### [Work to complete]
Copy exactly the stretch of data below from the line with "simpl. by apply vector_read_elem." through the line with "- apply Forall_lookup. intros k r.", including both of those lines.

### [Data provided]
········
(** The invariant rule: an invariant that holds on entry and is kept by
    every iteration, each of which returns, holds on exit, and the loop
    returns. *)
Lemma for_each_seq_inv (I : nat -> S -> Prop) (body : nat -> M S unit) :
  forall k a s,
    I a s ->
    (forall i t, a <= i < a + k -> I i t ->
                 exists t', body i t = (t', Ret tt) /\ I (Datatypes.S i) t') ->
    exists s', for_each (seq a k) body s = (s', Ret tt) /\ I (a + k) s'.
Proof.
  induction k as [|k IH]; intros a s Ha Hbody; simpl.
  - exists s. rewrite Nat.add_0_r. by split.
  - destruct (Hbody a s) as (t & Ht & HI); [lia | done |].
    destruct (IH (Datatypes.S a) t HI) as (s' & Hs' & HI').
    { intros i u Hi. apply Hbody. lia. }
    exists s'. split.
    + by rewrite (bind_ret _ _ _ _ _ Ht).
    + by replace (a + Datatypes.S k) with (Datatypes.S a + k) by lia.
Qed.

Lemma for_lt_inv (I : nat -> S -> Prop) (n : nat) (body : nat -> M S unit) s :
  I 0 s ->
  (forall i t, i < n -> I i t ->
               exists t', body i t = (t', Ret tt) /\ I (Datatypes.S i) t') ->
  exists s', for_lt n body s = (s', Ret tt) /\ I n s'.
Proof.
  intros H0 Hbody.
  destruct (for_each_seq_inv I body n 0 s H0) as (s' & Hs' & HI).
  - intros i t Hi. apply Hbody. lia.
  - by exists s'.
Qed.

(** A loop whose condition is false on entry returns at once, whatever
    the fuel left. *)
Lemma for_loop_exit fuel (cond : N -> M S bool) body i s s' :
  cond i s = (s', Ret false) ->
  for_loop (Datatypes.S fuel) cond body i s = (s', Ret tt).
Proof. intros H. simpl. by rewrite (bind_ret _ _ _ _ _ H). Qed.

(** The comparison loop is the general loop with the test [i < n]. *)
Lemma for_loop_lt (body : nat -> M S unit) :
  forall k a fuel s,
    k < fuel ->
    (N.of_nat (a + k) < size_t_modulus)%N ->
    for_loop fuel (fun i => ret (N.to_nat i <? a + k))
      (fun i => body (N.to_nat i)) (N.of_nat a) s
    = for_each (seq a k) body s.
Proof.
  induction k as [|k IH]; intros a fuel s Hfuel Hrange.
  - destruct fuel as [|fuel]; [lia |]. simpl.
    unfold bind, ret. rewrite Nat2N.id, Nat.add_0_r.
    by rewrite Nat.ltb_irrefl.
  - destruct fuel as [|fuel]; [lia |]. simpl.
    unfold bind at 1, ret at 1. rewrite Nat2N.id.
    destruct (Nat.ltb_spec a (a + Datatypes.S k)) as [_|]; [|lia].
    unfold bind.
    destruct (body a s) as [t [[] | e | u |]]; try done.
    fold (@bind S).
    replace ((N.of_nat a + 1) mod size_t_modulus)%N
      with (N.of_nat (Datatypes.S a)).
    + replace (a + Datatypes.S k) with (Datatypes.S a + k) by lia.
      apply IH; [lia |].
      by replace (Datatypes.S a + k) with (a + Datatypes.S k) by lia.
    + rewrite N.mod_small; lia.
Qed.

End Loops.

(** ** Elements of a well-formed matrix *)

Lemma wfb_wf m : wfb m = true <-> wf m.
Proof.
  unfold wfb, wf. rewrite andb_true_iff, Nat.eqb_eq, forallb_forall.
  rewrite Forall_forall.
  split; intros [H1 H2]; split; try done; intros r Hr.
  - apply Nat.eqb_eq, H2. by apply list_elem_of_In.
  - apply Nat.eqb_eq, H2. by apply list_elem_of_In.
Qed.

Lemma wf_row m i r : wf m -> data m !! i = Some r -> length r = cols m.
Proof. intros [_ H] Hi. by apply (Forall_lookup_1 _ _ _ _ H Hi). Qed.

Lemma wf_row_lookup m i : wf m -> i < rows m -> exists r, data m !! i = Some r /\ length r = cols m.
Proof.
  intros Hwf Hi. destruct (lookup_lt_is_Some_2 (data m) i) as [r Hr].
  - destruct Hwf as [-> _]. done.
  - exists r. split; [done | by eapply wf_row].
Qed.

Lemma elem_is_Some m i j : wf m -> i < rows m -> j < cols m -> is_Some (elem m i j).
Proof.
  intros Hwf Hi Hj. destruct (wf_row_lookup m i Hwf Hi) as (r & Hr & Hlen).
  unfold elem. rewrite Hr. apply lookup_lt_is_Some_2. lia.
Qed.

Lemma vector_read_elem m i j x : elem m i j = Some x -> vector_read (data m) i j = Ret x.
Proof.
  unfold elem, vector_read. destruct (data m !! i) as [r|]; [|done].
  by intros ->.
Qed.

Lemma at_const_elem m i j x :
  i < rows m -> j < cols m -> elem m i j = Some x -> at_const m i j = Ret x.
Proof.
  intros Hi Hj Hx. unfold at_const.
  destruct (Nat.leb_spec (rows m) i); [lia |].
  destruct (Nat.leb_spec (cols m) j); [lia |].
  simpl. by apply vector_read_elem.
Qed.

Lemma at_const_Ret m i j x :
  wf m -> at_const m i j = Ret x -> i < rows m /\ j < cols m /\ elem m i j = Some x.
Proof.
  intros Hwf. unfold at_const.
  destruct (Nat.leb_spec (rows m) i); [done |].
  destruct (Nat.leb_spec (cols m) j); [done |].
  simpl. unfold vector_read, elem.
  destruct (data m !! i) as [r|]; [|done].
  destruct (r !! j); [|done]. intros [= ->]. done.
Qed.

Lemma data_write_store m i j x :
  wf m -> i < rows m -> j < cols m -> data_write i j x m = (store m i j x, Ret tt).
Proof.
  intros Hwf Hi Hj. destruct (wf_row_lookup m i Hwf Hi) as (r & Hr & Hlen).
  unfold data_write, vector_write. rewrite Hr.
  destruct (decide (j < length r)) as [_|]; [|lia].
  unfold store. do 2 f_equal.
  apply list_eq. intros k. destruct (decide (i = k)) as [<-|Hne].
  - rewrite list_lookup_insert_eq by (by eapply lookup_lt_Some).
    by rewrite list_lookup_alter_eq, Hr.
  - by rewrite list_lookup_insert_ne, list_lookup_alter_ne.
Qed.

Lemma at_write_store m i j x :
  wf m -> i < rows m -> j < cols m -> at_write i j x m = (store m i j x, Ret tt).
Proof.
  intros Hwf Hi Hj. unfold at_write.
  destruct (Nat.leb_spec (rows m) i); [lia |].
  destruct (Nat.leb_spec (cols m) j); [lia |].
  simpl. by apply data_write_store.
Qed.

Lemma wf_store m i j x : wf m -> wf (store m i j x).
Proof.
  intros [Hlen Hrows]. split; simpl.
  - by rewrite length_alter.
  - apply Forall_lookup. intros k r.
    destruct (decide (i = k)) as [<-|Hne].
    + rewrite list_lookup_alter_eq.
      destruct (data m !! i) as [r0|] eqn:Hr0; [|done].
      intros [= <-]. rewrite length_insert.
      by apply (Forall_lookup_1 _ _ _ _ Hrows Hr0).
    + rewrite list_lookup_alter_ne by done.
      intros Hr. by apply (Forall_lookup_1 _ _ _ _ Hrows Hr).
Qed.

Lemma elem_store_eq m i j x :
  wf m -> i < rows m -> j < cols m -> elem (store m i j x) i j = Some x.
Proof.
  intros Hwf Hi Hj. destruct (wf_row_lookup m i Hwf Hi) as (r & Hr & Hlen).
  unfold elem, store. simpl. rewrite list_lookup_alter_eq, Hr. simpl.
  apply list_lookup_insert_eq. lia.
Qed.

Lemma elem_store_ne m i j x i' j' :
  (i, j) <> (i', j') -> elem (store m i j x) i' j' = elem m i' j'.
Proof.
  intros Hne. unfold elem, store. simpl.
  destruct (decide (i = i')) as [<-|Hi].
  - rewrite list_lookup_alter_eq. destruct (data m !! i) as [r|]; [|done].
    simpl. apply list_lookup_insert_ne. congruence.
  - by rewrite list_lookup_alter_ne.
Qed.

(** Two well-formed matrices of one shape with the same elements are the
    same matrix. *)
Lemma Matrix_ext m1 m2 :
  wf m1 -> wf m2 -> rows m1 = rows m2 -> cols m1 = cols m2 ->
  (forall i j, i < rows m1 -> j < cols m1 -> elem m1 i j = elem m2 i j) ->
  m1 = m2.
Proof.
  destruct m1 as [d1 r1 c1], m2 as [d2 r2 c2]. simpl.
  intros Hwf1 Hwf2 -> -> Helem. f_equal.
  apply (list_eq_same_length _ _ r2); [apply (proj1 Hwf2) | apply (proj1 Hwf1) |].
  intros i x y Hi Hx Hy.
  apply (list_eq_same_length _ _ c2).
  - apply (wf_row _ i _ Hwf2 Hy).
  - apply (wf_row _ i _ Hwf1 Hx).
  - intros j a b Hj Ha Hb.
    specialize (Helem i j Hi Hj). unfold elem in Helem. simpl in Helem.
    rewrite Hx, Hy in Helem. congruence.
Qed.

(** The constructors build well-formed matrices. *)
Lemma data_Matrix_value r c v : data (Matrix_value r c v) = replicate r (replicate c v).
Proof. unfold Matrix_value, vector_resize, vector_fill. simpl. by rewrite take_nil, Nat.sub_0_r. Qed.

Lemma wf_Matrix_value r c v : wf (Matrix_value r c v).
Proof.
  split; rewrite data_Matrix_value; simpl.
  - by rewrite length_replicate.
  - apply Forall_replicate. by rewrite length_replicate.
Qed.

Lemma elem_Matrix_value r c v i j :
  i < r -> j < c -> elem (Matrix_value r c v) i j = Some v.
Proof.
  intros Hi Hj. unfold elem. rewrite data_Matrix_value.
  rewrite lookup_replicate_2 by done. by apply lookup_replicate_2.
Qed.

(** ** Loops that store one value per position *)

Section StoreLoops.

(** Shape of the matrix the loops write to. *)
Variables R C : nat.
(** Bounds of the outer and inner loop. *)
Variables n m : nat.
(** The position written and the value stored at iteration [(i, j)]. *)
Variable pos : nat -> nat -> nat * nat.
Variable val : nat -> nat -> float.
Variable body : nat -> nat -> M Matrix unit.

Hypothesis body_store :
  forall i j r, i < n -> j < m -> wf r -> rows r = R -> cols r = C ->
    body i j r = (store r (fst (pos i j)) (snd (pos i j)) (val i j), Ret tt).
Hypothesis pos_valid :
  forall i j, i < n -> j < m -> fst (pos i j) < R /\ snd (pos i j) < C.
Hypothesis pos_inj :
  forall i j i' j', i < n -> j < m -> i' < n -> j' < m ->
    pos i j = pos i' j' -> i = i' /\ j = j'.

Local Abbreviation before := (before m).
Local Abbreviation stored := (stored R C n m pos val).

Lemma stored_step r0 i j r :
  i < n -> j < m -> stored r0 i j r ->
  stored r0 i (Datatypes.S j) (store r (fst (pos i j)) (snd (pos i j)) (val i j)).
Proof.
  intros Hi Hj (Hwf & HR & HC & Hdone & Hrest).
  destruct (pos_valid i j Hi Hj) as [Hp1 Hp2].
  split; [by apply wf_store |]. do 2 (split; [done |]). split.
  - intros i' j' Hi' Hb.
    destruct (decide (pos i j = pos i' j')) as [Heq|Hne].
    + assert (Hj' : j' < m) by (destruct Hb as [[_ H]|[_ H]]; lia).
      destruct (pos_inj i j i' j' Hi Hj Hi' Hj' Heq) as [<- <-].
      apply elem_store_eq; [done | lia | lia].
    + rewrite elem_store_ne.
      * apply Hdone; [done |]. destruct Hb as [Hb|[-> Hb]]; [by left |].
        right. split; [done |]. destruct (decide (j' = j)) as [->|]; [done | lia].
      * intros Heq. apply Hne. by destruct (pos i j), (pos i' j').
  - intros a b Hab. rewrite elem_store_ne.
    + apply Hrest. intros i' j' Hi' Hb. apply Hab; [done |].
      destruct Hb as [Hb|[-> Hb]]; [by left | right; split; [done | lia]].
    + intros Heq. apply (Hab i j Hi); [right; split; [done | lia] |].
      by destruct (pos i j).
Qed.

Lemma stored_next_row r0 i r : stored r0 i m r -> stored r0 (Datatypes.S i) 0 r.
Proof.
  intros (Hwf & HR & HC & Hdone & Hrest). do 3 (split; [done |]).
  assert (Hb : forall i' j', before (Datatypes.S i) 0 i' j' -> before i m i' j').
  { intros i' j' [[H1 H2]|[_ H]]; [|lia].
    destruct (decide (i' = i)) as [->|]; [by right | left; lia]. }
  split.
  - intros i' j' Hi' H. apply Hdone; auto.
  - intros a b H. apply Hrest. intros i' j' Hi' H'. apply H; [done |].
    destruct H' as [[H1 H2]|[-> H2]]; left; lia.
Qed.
········
### [Output of the exercise]
  simpl. by apply vector_read_elem.
Qed.

Lemma at_const_Ret m i j x :
  wf m -> at_const m i j = Ret x -> i < rows m /\ j < cols m /\ elem m i j = Some x.
Proof.
  intros Hwf. unfold at_const.
  destruct (Nat.leb_spec (rows m) i); [done |].
  destruct (Nat.leb_spec (cols m) j); [done |].
  simpl. unfold vector_read, elem.
  destruct (data m !! i) as [r|]; [|done].
  destruct (r !! j); [|done]. intros [= ->]. done.
Qed.

Lemma data_write_store m i j x :
  wf m -> i < rows m -> j < cols m -> data_write i j x m = (store m i j x, Ret tt).
Proof.
  intros Hwf Hi Hj. destruct (wf_row_lookup m i Hwf Hi) as (r & Hr & Hlen).
  unfold data_write, vector_write. rewrite Hr.
  destruct (decide (j < length r)) as [_|]; [|lia].
  unfold store. do 2 f_equal.
  apply list_eq. intros k. destruct (decide (i = k)) as [<-|Hne].
  - rewrite list_lookup_insert_eq by (by eapply lookup_lt_Some).
    by rewrite list_lookup_alter_eq, Hr.
  - by rewrite list_lookup_insert_ne, list_lookup_alter_ne.
Qed.

Lemma at_write_store m i j x :
  wf m -> i < rows m -> j < cols m -> at_write i j x m = (store m i j x, Ret tt).
Proof.
  intros Hwf Hi Hj. unfold at_write.
  destruct (Nat.leb_spec (rows m) i); [lia |].
  destruct (Nat.leb_spec (cols m) j); [lia |].
  simpl. by apply data_write_store.
Qed.

Lemma wf_store m i j x : wf m -> wf (store m i j x).
Proof.
  intros [Hlen Hrows]. split; simpl.
  - by rewrite length_alter.
  - apply Forall_lookup. intros k r.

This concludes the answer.